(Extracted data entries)
End Results.

(** ** Server side [scrapeTmdbWatchPage]: notions used to describe the
       result *)

Module Offers.
Import Js Dom Effects Extractor.

(** Line 104: the selector of the offers of a section. *)
Definition offerSelector : Selector :=
  Child (Compound [Tag "ul"; Class "providers"]) [Tag "li"].

(** The list items that lines 96-123 visit: those of the provider
    sections headed "stream", section after section in document order. *)
Definition stream_offers (doc : Node) : list Path :=
  flat_map (fun section => querySelectorAll section offerSelector)
    (filter stream_heading
       (document_querySelectorAll doc (Compound [Class "ott_provider"]))).

(** [providersInfo[name].stream] as a list, empty without an own entry. *)
Definition tiers (info : ProvidersInfo) (name : string) : list Quality :=
  match str_get info name with
  | Some s => s
  | None => []
  end.

(** Whether lines 106-112 give the list item the provider name [name]. *)
Definition is_named (name : string) (li : Path) : bool :=
  match providerNameOf li with
  | Some n => (n =? name)%string
  | None => false
  end.

(** Successive [stream.add] calls. *)
Definition add_tiers (qs s : list Quality) : list Quality :=
  fold_left (fun s q => Set_add Quality_eqb q s) qs s.

(** A name that every object inherits from [Object.prototype]. *)
Definition inherited (name : string) : bool :=
  existsb (String.eqb name) Object_prototype_names.

(** A list item whose provider name is inherited and that carries a
    quality marker. *)
Definition poisoned (li : Path) : bool :=
  match providerNameOf li with
  | Some n => inherited n && negb (Nat.eqb (List.length (li_markers li)) 0)
  | None => false
  end.

(** Sample data: a page on which Hulu has two offers, and a page with a
    provider called like an inherited property but without marker. *)
Definition two_offers_page : Node :=
  sample_page [sample_li "ott_filter_sd" "Watch Foo on Hulu";
               sample_li "ott_filter_hd" "Watch Foo on Netflix";
               sample_li "ott_filter_4k ott_filter_sd" "Watch Foo on Hulu"].

Definition harmless_inherited_page : Node :=
  sample_page [sample_li "ott_filter_hd" "Watch Foo on Hulu";
               sample_li "" "Watch Foo on toString"].

End Offers.

(** ** [URLSearchParams.prototype.toString], as the URL standard defines
       it *)

Module Forms.
Import Js Effects Extractor.

(** The bytes that the application/x-www-form-urlencoded serializer
    leaves as they are: ASCII letters and digits, and the four characters
    asterisk, hyphen, full stop and underscore. *)
Definition is_form_safe (c : ascii) : bool :=
  let n := nat_of_ascii c in
  ((65 <=? n) && (n <=? 90)) || ((97 <=? n) && (n <=? 122)) ||
  ((48 <=? n) && (n <=? 57)) ||
  existsb (Nat.eqb n) [42; 45; 46; 95].

(** A space becomes a plus sign, any other byte is percent-encoded; a code
    unit from 128 on contributes the two bytes of its UTF-8 encoding. *)
Fixpoint form_encode (s : string) : string :=
  match s with
  | EmptyString => EmptyString
  | String c s' =>
      let n := nat_of_ascii c in
      let escaped :=
        if is_form_safe c then String c ""
        else if n =? 32 then "+"
        else if n <? 128 then percent n
        else String.append (percent (192 + n / 64)) (percent (128 + n mod 64))
      in String.append escaped (form_encode s')
  end.

(** The serialization of the parameters built from an object, in the
    order of its keys. *)
Definition URLSearchParams_serialize (q : list (string * string)) : string :=
  String.concat "&"
    (map (fun kv =>
            String.append (form_encode (fst kv))
              (String.append "=" (form_encode (snd kv)))) q).

Fixpoint has_char (c : ascii) (s : string) : bool :=
  match s with
  | EmptyString => false
  | String c' s' => Ascii.eqb c c' || has_char c s'
  end.

Definition slash : ascii := ascii_of_nat 47.

(** Sample data: a platform with the standard serializer, on which every
    request succeeds. *)
Definition standard_platform : Platform :=
  {| Json := string;
     network := fun _ => ok_reply;
     parseHTML := fun _ => Dom.Text "";
     resolveHref := fun h => h;
     JSON_parse := fun s => Some s;
     URLSearchParams_toString := URLSearchParams_serialize |}.

End Forms.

- [DESCRIPTION OF THE TASK]:
If a line in the entries includes the word "from", copy that line out.

- [ANSWER SPACE]:
(** A name that every object inherits from [Object.prototype]. *)
    unit from 128 on contributes the two bytes of its UTF-8 encoding. *)
(** The serialization of the parameters built from an object, in the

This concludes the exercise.